What a Restaurant Server can Teach us About Communication
“Just because you have two ears and a mouth doesn’t mean you know how to communicate.” — (A mother’s advice to her son)
A common phrase we hear from most couples who come to us for help is, “We are looking for some new ‘tools’ that will help us communicate better.”
Certainly communication is a crucial ingredient to any relationship, but what these couples don’t always realize is that if these tools and skills are not placed on a firm foundation of other relationship principles they will have little positive effect over time. If we simply try to place new communication scripts and methods over hearts filled with resentment and a need to be right, the toxic brew will eventually bubble up and overwhelm even the best tools.
This process of building a strong foundation upon which meaningful and effective communication can reliably rest is one of the keys to the success that couples experience at our Retreats.
But, there is something that you can do immediately to improve yourself, your communication, and your relationship: Listen. Just patiently listen with real intent to understand your partner and their point of view. With good listening techniques problems are solved 70 % more effectively and relationship trust is strengthened rather than weakened. This implies that our prime communication goal is to understand one another’s perspective, not to fight to be right.
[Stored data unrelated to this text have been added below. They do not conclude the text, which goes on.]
(* ===== verification/HciAggr.v ===== *)
(** * HciAggr: HCI aggregation of [hal/SSV6006/ssv6006_pkt.c]

    On the bus several frames travel in one transfer.  For transmission
    [ssv6006_hal_process_hci_aggr_tx] appends a frame to the transfer buffer,
    behind a header whose [jmp_len] leads to the next header; the number of
    frames and the total length are kept in the first header.  For reception
    [ssv6006_hal_process_hci_rx_aggr] takes a transfer apart and hands each
    frame to a callback.

    Buffers are byte lists; a read or a write outside a buffer is [None] (or
    [Fault] in the receive loop, where running out of fuel is a value of its
    own).  [tx_aggr_walk] shows that what is appended is what a walk along the
    jump lengths finds, [rx_aggr_terminates] that the receive loop ends for every
    content of the buffer, [rx_aggr_splits] that it returns exactly the frames
    of a well-formed transfer.  [rx_short_header_faults] records that a header
    with a length below its own size is not rejected. *)

From stdpp Require Import base list option.
From Stdlib Require Import ZArith Lia.
From S2P Require Import Prelude MsgEvt.

(** ** Byte buffers *)

Definition le16 (x : Z) : list Z := [x mod 256; (x / 256) mod 256].

Definition rd16 (buf : list Z) (off : nat) : option Z :=
  a ← buf !! off; b ← buf !! S off; Some (a + 256 * b).

(** A write of [bs] at [off]. *)
Definition wr (buf : list Z) (off : nat) (bs : list Z) : option (list Z) :=
  if (off + length bs <=? length buf)%nat
  then Some (take off buf ++ bs ++ drop (off + length bs) buf) else None.

(** [n] bytes from [off]. *)
Definition slice (buf : list Z) (off n : nat) : option (list Z) :=
  if (off + n <=? length buf)%nat then Some (take n (drop off buf)) else None.

(** ** Transmission *)

Definition SIZEOF_hci_tx_aggr_info : Z := 8.

(** [((len + 4 - 1) & ~(4 - 1))] *)
Definition align4 (len : Z) : Z := Z.land (u32 (len + 4 - 1)) (u32 (Z.lnot (4 - 1))).

(** [ssv6006_hal_process_hci_aggr_tx]: [mem] are the bytes from
    [OS_FRAME_GET_DATA(tFrame)] on, [len] its data length.  The [tx_aggr_extra]
    bit fields are byte 4 ([aggr_n]) and bytes 5 and 6 ([totol_len]) of the
    first header.  Returns the buffer, [aggr_n] and [*aggr_len]. *)
Definition ssv6006_hal_process_hci_aggr_tx (buf mem : list Z) (len : Z) : option (list Z * Z * Z) :=
  let align_size := align4 len in
  totol_len ← rd16 buf 5;
  let start := Z.to_nat totol_len in
  let jmp := u16 (align_size + SIZEOF_hci_tx_aggr_info) in
  buf ← wr buf start (le16 jmp ++ le16 jmp);
  data ← slice mem 0 (Z.to_nat align_size);
  buf ← wr buf (start + 8) data;
  totol_len ← rd16 buf 5;
  let totol_len := u16 (totol_len + jmp) in
  buf ← wr buf 5 (le16 totol_len);
  buf ← wr buf (start + Z.to_nat align_size + 8) (le16 0 ++ le16 0);
  n ← buf !! 4%nat;
  let n := u8 (n + 1) in
  buf ← wr buf 4 [n];
  Some (buf, n, totol_len + 4).

(** The consumer's view of the format: follow the jump lengths to the zero
    header. *)
Fixpoint walk (fuel : nat) (buf : list Z) (off : nat) : option (list (list Z)) :=
  match fuel with
  | O => None
  | S f =>
      j ← rd16 buf off;
      if j =? 0 then Some []
      else
        p ← slice buf (off + 8) (Z.to_nat j - 8);
        r ← walk f buf (off + Z.to_nat j);
        Some (p :: r)
  end.

(** Frames appended in turn to a buffer. *)
Fixpoint aggregate (buf : list Z) (fs : list (list Z * Z)) (n aggr_len : Z) :
  option (list Z * Z * Z) :=
  match fs with
  | [] => Some (buf, n, aggr_len)
  | (mem, len) :: r =>
      '(buf', n', l') ← ssv6006_hal_process_hci_aggr_tx buf mem len; aggregate buf' r n' l'
  end.

(** ** Reception *)

Definition SIZEOF_hci_rx_aggr_info : Z := 12.
Definition MAX_FRAME_SIZE : Z := 2432.
Definition MAX_RX_PKT_RSVD : Z := 512.
Definition HCI_AGGR_SIZE : Z := 6912.
Definition MAX_HCI_AGGR_SIZE : Z := HCI_AGGR_SIZE + MAX_FRAME_SIZE.

(** The [jmp_mpdu_len] and [accu_rx_len] fields of the header at [off]. *)
Definition jmp_mpdu_len (mem : list Z) (off : Z) : option Z := rd16 mem (Z.to_nat off).
Definition accu_rx_len (mem : list Z) (off : Z) : option Z := rd16 mem (Z.to_nat (off + 2)).

(** [ssv6xxx_aggr_frame_is_last] *)
Definition ssv6xxx_aggr_frame_is_last (mem : list Z) (offset length : Z) : option bool :=
  j ← jmp_mpdu_len mem offset;
  if j + offset =? length - 1 then Some true
  else
    nj ← jmp_mpdu_len mem (offset + j);
    Some ((nj =? 0) || (length - (offset + j) <? nj)).

(** The copy of a frame behind the header into a new frame buffer [fresh], and
    the length its descriptor gives; [None] when [j] is below the header size
    (the size of the copy wraps), or the copy leaves a buffer. *)
Definition copy_mpdu (mem fresh : list Z) (off j : Z) : option (list Z * Z) :=
  if j <? SIZEOF_hci_rx_aggr_info then None
  else
    data ← slice mem (Z.to_nat (off + SIZEOF_hci_rx_aggr_info)) (Z.to_nat (j - SIZEOF_hci_rx_aggr_info));
    frame ← wr fresh 0 data;
    len ← rd16 frame 0;
    Some (frame, len).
I am in awe of certain servers in some restaurants who don’t write the orders down, but learn how to listen closely to their customers and can repeat back any number of items from the order. Try thinking a little like a server during your next important conversation. Concentrate on what is being said and at appropriate points, repeat back what you have heard to make sure you understand your partner’s perspective (their “order”). Give them a chance to rephrase what they said if they sense you missed their meaning.
The truth is that as you truly listen to understand your partner, setting aside your need to refute or interrupt, you will almost always find that they will give you the same courtesy when it is time to share your thoughts and opinions, and you will both feel acknowledged and better able to reach the best solution. What a relief!